The U.S. Treasury recently released two resources to support responsible AI adoption in financial services: an AI Lexicon and the Financial Services AI Risk Management Framework (FS AI RMF). These resources are particularly relevant for banks, credit unions, investment firms, insurers, and other financial institutions looking to strengthen AI governance as they explore or expand the use of artificial intelligence.
The AI Lexicon establishes a shared vocabulary for AI concepts across the financial sector. It compiles commonly used risk management and technical terms that have specific meanings in the context of AI use in financial services.
The more substantive release is the FS AI RMF, a sector-specific framework designed to help financial institutions manage the risks associated with AI systems and support responsible innovation.
The framework was developed through collaboration between industry groups and more than 100 financial institutions, with input from government agencies and standards bodies.
Importantly, the FS AI RMF is closely aligned with the NIST AI Risk Management Framework, which provides voluntary guidance for organizations seeking to build trustworthy and responsible AI systems. While the NIST framework is designed to be industry-agnostic, the FS AI RMF translates those high-level principles into practical controls and implementation guidance specifically for financial services.
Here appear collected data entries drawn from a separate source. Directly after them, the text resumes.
(** A page outside the window needs one table at most. *)
Lemma one_page_editable (s : ptm) (d va sz : Z) (F : gset Z) :
  npages sz = 1 -> outside_vpt (va / 4096) -> (0 < size F)%nat -> editable s d va sz F.
Proof.
  intros Hn Ho Hs. assert (Hu : forall u, va / 4096 <= u < va / 4096 + npages sz -> u = va / 4096) by lia.
  split; [by intros u ->%Hu|]. exists {[va / 4096 / 1024]}. split; [|by rewrite size_singleton].
  intros u ->%Hu. right. by apply elem_of_singleton.
Qed.

Lemma round_down_page_spec x : fits 32 x -> round_down_page x = u32 (4096 * (x / 4096)).
Proof.
  intros Hx. unfold round_down_page. change PAGE_SIZE with 4096. rewrite round_down_spec by (done || lia).
  rewrite wrap_small; [lia|]. unfold fits in *. pose proof (Z.mod_pos_bound x 4096 ltac:(lia)).
  pose proof (Z.div_mod x 4096 ltac:(lia)). pose proof (Z.div_pos x 4096 ltac:(lia) ltac:(lia)). lia.
Qed.

Lemma edit_run ent s d F va sz :
  pt_ok s d F -> fits 32 va -> 0 <= sz <= 2 ^ 32 - 4096 -> editable s d va sz F ->
  exists s' F',
    edit_loop ent (S (Z.to_nat (sz / PAGE_SIZE) + 1)) (wd d 0) (round_down_page va) sz 0 s = Ret (tt, s') /\
    edited d (va / 4096) (npages sz) (fun u => entry (ent (4096 * (u - va / 4096)))) s s' F F'.
Proof.
  intros K Hva Hsz [Hout (X & Hc & HX)]. rewrite round_down_page_spec by done.
  destruct (npages_bounds sz ltac:(lia)) as [Hn Hb].
  destruct (edit_loop_run ent (Z.to_nat (npages sz)) (S (Z.to_nat (sz / PAGE_SIZE) + 1)) s d F X (va / 4096) sz 0)
    as (s' & F' & E & D); rewrite ?Z2Nat.id by done; try done.
  - unfold fits in Hva. apply Z.div_pos; lia.
  - lia.
  - change PAGE_SIZE with 4096. unfold npages.
    assert ((sz + 4095) / 4096 <= sz / 4096 + 1); [|lia].
    replace (sz + 4095) with (sz - 1 + 1 * 4096) by lia. rewrite Z.div_add by lia.
    pose proof (Z.div_le_mono (sz - 1) sz 4096 ltac:(lia) ltac:(lia)). lia.
  - lia.
  - exists s', F'. split; [exact E|]. eapply edited_ext; [|rewrite Z2Nat.id in D by done; exact D].
    intros u _. cbn beta. by rewrite Z.add_0_l.
Qed.

Lemma page_map_run (s : ptm) (d va pa sz flag : Z) (F : gset Z) :
  pt_ok s d F -> fits 32 va -> fits 32 pa -> 0 <= sz <= 2 ^ 32 - PAGE_SIZE -> editable s d va sz F ->
  exists s' F', page_map (page_to_virt d) va pa sz flag s = Ret (tt, s') /\
    edited d (va / 4096) (npages sz)
      (fun u => Some (Z.lor (Z.lor (u32 (4096 * (pa / 4096 + (u - va / 4096)))) flag) PTE_P)) s s' F F'.
Proof.
  intros K Hva Hpa Hsz He. unfold page_map, page_to_virt.
  rewrite page_to_virt_low by apply K. rewrite round_down_page_spec with (x := pa) by done.
  rewrite <- (Z.add_0_r (4096 * (pa / 4096))), map_loop_edit.
  destruct (edit_run (fun off => Z.lor (Z.lor (u32 (4096 * (pa / 4096) + off)) flag) PTE_P) s d F va sz K Hva Hsz He)
    as (s' & F' & E & D).
  exists s', F'. split; [exact E|]. eapply edited_ext; [|exact D]. intros u Hu. cbn beta.
  unfold entry. rewrite lor_P_present. do 4 f_equal. lia.
Qed.

(** The tables of a directory can be printed: [page_table_dump] reads only
    memory that is mapped, and changes nothing. *)
Definition tables_low (s : ptm) (d : Z) : Prop :=
  low d /\ forall i, 0 <= i < 1024 -> present (pde_of (words s) d i) = true ->
    fits 32 (pde_of (words s) d i) /\ low (frame_of (pde_of (words s) d i)).

Lemma dump_table_run n s e va_base va size j :
  fits 32 e -> low (frame_of e) -> 0 <= j -> j + Z.of_nat n <= 1024 ->
  exists l b, dump_table n (phys_to_virt (page_base e)) va_base va size j s = Ret ((l, b), s).
Proof.
  intros He Hf. revert j. induction n as [|n IH]; intros j Hj Hn; [by eexists _, _|]. cbn [dump_table].
  rewrite frame_virt by (done || lia).
  rewrite (M_bind_run _ _ _ _ _ (load_run _ s (wd_linear (frame_of e) j Hf ltac:(lia)))).
  destruct (IH (j + 1)) as (l & b & E); [lia|lia|].
  destruct (_ =? 0); [by exists l, b|]. destruct (_ <? _); [by eexists _, _|].
  rewrite (M_bind_run _ _ _ _ _ E). by eexists _, _.
Qed.

Lemma dump_dir_run n s d va size i :
  tables_low s d -> 0 <= i -> i + Z.of_nat n <= 1024 ->
  exists l, dump_dir n (wd d 0) va size i s = Ret (l, s).
Proof.
  intros [Hd Ht]. revert i. induction n as [|n IH]; intros i Hi Hn; [by eexists|]. cbn [dump_dir].
  rewrite dir_virt by (done || lia).
  rewrite (M_bind_run _ _ _ _ _ (load_run _ s (wd_linear d i Hd ltac:(lia)))). fold (pde_of (words s) d i).
  destruct (IH (i + 1)) as [l E]; [lia|lia|]. destruct (Z.land _ _ =? 0) eqn:Hp; [by exists l|].
  destruct (_ <? _); [by exists l|]. destruct (_ <=? _); [by eexists|].
  destruct (Ht i ltac:(lia)) as [He Hf]; [unfold present; change PTE_P with PDE_P; by rewrite Hp|].
  destruct (dump_table_run 1024 s _ (u32 (i * 1024 * PAGE_SIZE)) va size 0 He Hf ltac:(lia) ltac:(lia)) as (l' & b & E').
  rewrite (M_bind_run _ _ _ _ _ E'). cbn [fst snd]. destruct b; [by eexists|].
  rewrite (M_bind_run _ _ _ _ _ E). by eexists.
Qed.

Lemma page_table_dump_run s d va size :
  tables_low s d -> exists l, page_table_dump (page_to_virt d) va size s = Ret (l, s).
Proof.
  intros Ht. unfold page_table_dump, page_to_virt. rewrite page_to_virt_low by apply Ht.
  apply (dump_dir_run 1024 s d va size 0 Ht); lia.
Qed.

(** C5. [page_map] installs exactly the translations it is asked for.  For a
    directory frame [d] with well-formed tables, a size that does not come
    within a page of 4 GiB, and frames enough for the missing tables, the
    call returns; page [k] of the range then translates to page [k] of the
    physical range with the given flags and the present bit, every other
    page translates as before, no processor cache entry contradicts the
    tables, the tables stay well formed, and no memory other than the
    directory, the tables and formerly free frames is written.  The range
    starts at [va] rounded down and has as many pages as [size] rounded up. *)
Theorem page_map_ok (s : ptm) (d va pa sz flag : Z) (F : gset Z) :
  pt_ok s d F -> fits 32 va -> fits 32 pa -> 0 <= sz <= 2 ^ 32 - PAGE_SIZE -> editable s d va sz F ->
  exists s' F', page_map (page_to_virt d) va pa sz flag s = Ret (tt, s') /\
    edited d (va / 4096) (npages sz)
      (fun u => Some (Z.lor (Z.lor (u32 (4096 * (pa / 4096 + (u - va / 4096)))) flag) PTE_P)) s s' F F'.
Proof. apply page_map_run. Qed.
One of the most useful aspects of the FS AI RMF is that it operationalizes AI governance through structured tools. The framework includes an AI Adoption Stage Questionnaire, a Risk and Control Matrix containing more than 230 control objectives, and detailed implementation guidance that organizations can use to evaluate and improve their AI risk management programs.
These resources allow institutions to benchmark their current maturity and identify gaps across governance, data management, model development, validation, monitoring, and third-party oversight.
What financial institutions should do next
Financial institutions are strongly encouraged to review and complete the FS AI RMF assessment to measure their AI Adoption Stage maturity. At the conclusion of the assessment, institutions should have visibility into any control gaps that exist and can begin developing a roadmap to align with the framework’s recommended controls based on their size, risk profile, and AI use cases.
As AI adoption accelerates across areas like fraud detection, customer service automation, and credit decisioning, institutions that proactively align their governance practices with emerging frameworks will be better positioned to innovate responsibly.
For organizations looking to get started, the following resources provide a helpful entry point:
- FS AI RMF tools and guidance: https://cyberriskinstitute.org/artificial-intelligence-risk-management/
- AI Lexicon for financial services: https://fsscc.org/wp-content/uploads/2026/02/AIEOG-AI-Lexicon-February-2026.pdf
Treasury’s release signals a broader shift toward standardized, sector-specific approaches to AI risk management. Financial institutions that begin engaging with these resources now will be better prepared to scale AI responsibly.